Former trainer at Clay enters plea deal on sex charge

6/6/2014
BY JENNIFER FEEHAN
BLADE STAFF WRITER
Defense attorney Stephen Hartman talks with his client, Melinda Rober, in Lucas County Common Pleas Court, where she pleaded no contest to two counts of sexual battery stemming from her employment as an athletic trainer at Clay High School.
Defense attorney Stephen Hartman talks with his client, Melinda Rober, in Lucas County Common Pleas Court, where she pleaded no contest to two counts of sexual battery stemming from her employment as an athletic trainer at Clay High School.

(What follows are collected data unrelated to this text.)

(* ===== verification/AcmpInvariant.v ===== *)
(** * What holds whatever arrives

    An invariant of an entity, kept by every event: any frame, turns and timeouts in any
    order, any answers of clients, memory, clock and file system. *)

From S2P Require Import Prelude AvtpTime SavedState SavedTheory AcmpEntity AcmpTalker AcmpListener AcmpTheory.

Open Scope Z_scope.
Local Abbreviation length := List.length.
Local Abbreviation get := Prelude.get.

(** The register of a talker: a listener is in it once, and the count is its length. *)
Record register_ok (i : talker_info) : Prop := mkRegistered {
  rg_count : ti_count i = u16 (Z.of_nat (length (connected_listeners i)));
  rg_once : NoDup (connected_listeners i)
}.

(** The pointer to the configuration is good; there are [n] of them. *)
Definition stream_ptr_ok (n : nat) (d : stream_io) : Prop := match io_stream d with Some k => (k < n)%nat | None => True end.

Definition inflight_ok (f : inflight_cmd) : Prop :=
  (message_type (command f) = CONNECT_TX_COMMAND \/ message_type (command f) = DISCONNECT_TX_COMMAND) /\
  original_sequence_id f = sequence_id (command f).

Record acmp_inv (n : nat) (e : entity) : Prop := mkAcmpInv {
  ai_cfgs : length (cfgs e) = n;
  ai_inputs : Forall (stream_ptr_ok n) (inputs e);
  ai_outputs : Forall (stream_ptr_ok n) (outputs e);
  ai_talkers : Forall register_ok (talkerStreamInfos (tk e));
  ai_inflight : Forall inflight_ok (inflight (ls e));
  ai_saves : save_room MAX_SAVED_STATES (saves e)
}.

(** A stream for which a command waits is the stream [sid]. *)
Definition awaits (sid : nat) (e : entity) : Prop :=
  exists k i d response, talkerStreamInfos (tk e) !! k = Some i /\ waiting_on_talker i = Some response /\
    outputs e !! k = Some d /\ io_stream d = Some sid.

(** What can go wrong, event by event: a frame shorter than its fields is read beyond its
    end; the client of a stream that is waited for reports no address, and the search does
    not end; the thread stays in a DISCONNECT_TX_RESPONSE for an input that is not there. *)
Inductive acmp_fault (e : entity) : acmp_event -> fault -> Prop :=
  | short_frame pdu : (length pdu < 70)%nat -> openavbAcmpMessageRxFrameReceive pdu = Fault OutOfBounds ->
      acmp_fault e (FrameIn pdu) OutOfBounds
  | no_address sid r : r_dest r = zeros 6 -> awaits sid e -> acmp_fault e (ClientReport sid r) FuelExhausted
  | unknown_input : rcvdDisconnectTXResp (ls e) = true -> listener_entity_id (l_mail (ls e)) = my_id e ->
      inputs e !! Z.to_nat (listener_unique_id (l_mail (ls e))) = None ->
      acmp_fault e ListenerTurn FuelExhausted.

Section Invariant.
Context (answer : nat -> bool) (realtime : nat -> timespec).
Context (io : nat -> bool) (memcpy_down : list saved_state -> list saved_state).
Context (Hlen : forall l, length (memcpy_down l) = length l) (T : fault -> Prop) (n : nat).

(** The computation keeps the invariant, its result satisfies [P] and its faults [T]. *)
Definition acmp_keeps {A} (P : A -> Prop) (m : M entity A) : Prop :=
  forall e, acmp_inv n e -> wp T m (fun a e' => acmp_inv n e' /\ P a) e.

Definition anything {A} (_ : A) : Prop := True.

Lemma keeps_ret {A} (P : A -> Prop) a : P a -> acmp_keeps P (mret a).
Proof. intros Ha e He. by apply (wp_ret T). Qed.

Lemma keeps_bind {A B} (P : A -> Prop) (Q : B -> Prop) m f : acmp_keeps P m -> (forall a, P a -> acmp_keeps Q (f a)) -> acmp_keeps Q (m ≫= f).
Proof. intros Hm Hf e He. eapply wp_step; [by apply Hm|]. cbv beta. intros a e' [He' Ha]. by apply Hf. Qed.

Lemma keeps_weaken {A} (P Q : A -> Prop) m : (forall a, P a -> Q a) -> acmp_keeps P m -> acmp_keeps Q m.
Proof. intros HPQ Hm e He. eapply wp_mono; [by apply Hm|]. cbv beta. naive_solver. Qed.

Lemma keeps_any {A} (P : A -> Prop) (m : M entity A) : acmp_keeps P m -> acmp_keeps anything m.
Proof. by apply keeps_weaken. Qed.

Lemma keeps_get {A} (P : A -> Prop) f : (forall e, acmp_inv n e -> acmp_keeps P (f e)) -> acmp_keeps P (get ≫= f).
Proof. intros Hf e He. apply wp_bind, wp_get. by apply Hf. Qed.

Lemma keeps_modify f : (forall e, acmp_inv n e -> acmp_inv n (f e)) -> acmp_keeps anything (modify f).
Proof. intros Hf e He. apply wp_modify. split; [by apply Hf|done]. Qed.

Lemma keeps_put e : acmp_inv n e -> acmp_keeps anything (put e).
Proof. intros He e0 _. by apply wp_put. Qed.

(** ** The accessors *)

Lemma keeps_ask : acmp_keeps anything (ask answer).
Proof. intros e He. apply wp_bind, wp_get, wp_bind, wp_put, (wp_ret T). split; [by destruct He|done]. Qed.

Lemma keeps_clock : acmp_keeps anything (clock_now realtime).
Proof. intros e He. apply wp_bind, wp_get, wp_bind, wp_put, (wp_ret T). split; [by destruct He|done]. Qed.

Lemma keeps_emit o : acmp_keeps anything (acmp_emit o).
Proof. apply keeps_modify. by intros e []. Qed.

Lemma keeps_send mt c st : acmp_keeps anything (openavbAcmpMessageSend mt c st).
Proof. unfold openavbAcmpMessageSend. eapply keeps_bind; [apply keeps_emit|]. intros. by apply keeps_ret. Qed.

Lemma keeps_t_tx mt c st : acmp_keeps anything (openavbAcmpSMTalker_txResponse mt c st).
Proof. unfold openavbAcmpSMTalker_txResponse. eapply keeps_bind; [apply keeps_send|]. intros. by apply keeps_ret. Qed.

Lemma keeps_l_tx mt c st : acmp_keeps anything (openavbAcmpSMListener_txResponse mt c st).
Proof. unfold openavbAcmpSMListener_txResponse. eapply keeps_bind; [apply keeps_send|]. intros. by apply keeps_ret. Qed.

Definition good_stream (o : option stream_io) : Prop := match o with Some d => stream_ptr_ok n d | None => True end.
Definition good_info (o : option talker_info) : Prop := match o with Some i => register_ok i | None => True end.

Lemma Forall_opt {A} (P : A -> Prop) l k : Forall P l -> match l !! k with Some x => P x | None => True end.
Proof. intros H. destruct (l !! k) eqn:E; [|done]. by eapply Forall_lookup_1. Qed.

Lemma keeps_get_output id : acmp_keeps good_stream (get_output id).
Proof. apply keeps_get. intros e He. apply keeps_ret. apply Forall_opt, He. Qed.

Lemma keeps_get_input id : acmp_keeps good_stream (get_input id).
Proof. apply keeps_get. intros e He. apply keeps_ret. apply Forall_opt, He. Qed.

Lemma keeps_talker_info id : acmp_keeps good_info (get_talker_info id).
Proof. apply keeps_get. intros e He. apply keeps_ret. apply Forall_opt, He. Qed.

Lemma keeps_listener_info id : acmp_keeps anything (get_listener_info id).
Proof. apply keeps_get. intros e He. by apply keeps_ret. Qed.

Lemma keeps_put_talker id i : register_ok i -> acmp_keeps anything (put_talker_info id i).
Proof. intros Hi. apply keeps_modify. intros e []. split; cbn; try done. by apply Forall_insert. Qed.

Lemma keeps_put_listener id i : acmp_keeps anything (put_listener_info id i).
Proof. apply keeps_modify. by intros e []. Qed.

Lemma keeps_put_input id d : stream_ptr_ok n d -> acmp_keeps anything (put_input id d).
Proof. intros Hd. apply keeps_modify. intros e []. split; cbn; try done. by apply Forall_insert. Qed.

Lemma keeps_get_inflight : acmp_keeps (Forall inflight_ok) get_inflight.
Proof. intros e He. apply wp_gets. split; [done|apply He]. Qed.

Lemma keeps_put_inflight l : Forall inflight_ok l -> acmp_keeps anything (put_inflight l).
Proof. intros Hl. apply keeps_modify. intros e []. by split. Qed.

Lemma keeps_stream_of d : stream_ptr_ok n d -> acmp_keeps anything (stream_of d).
Proof.
  intros Hd. unfold stream_of, stream_ptr_ok in *. destruct (io_stream d) as [k|]; [|by apply keeps_ret].
  apply keeps_get. intros e He. destruct (lookup_lt_is_Some_2 (cfgs e) k) as [g ->]; [|by apply keeps_ret].
  by rewrite (ai_cfgs _ _ He).
Qed.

A former Clay High School athletic trainer who had sex with a 17-year-old student in the locker room and at his home faces up to 10 years in prison.

Melinda Rober, 36, of 2552 106th St., pleaded no contest Thursday to two counts of sexual battery. She had been slated to go to trial Monday in Lucas County Common Pleas Court on three counts of sexual battery but entered into a plea agreement with prosecutors that calls for the dismissal of the third count — an allegation that she engaged in sexual conduct with a 16-year-old Clay student — at the time of sentencing.

Judge Gary Cook found her guilty and scheduled sentencing for June 19.

Rober, who had worked at the high school in Oregon through a contract with her former employer, ProMedica, said little and showed no emotion as Jennifer Lambdin, an assistant Lucas County prosecutor, told the court the facts of the case.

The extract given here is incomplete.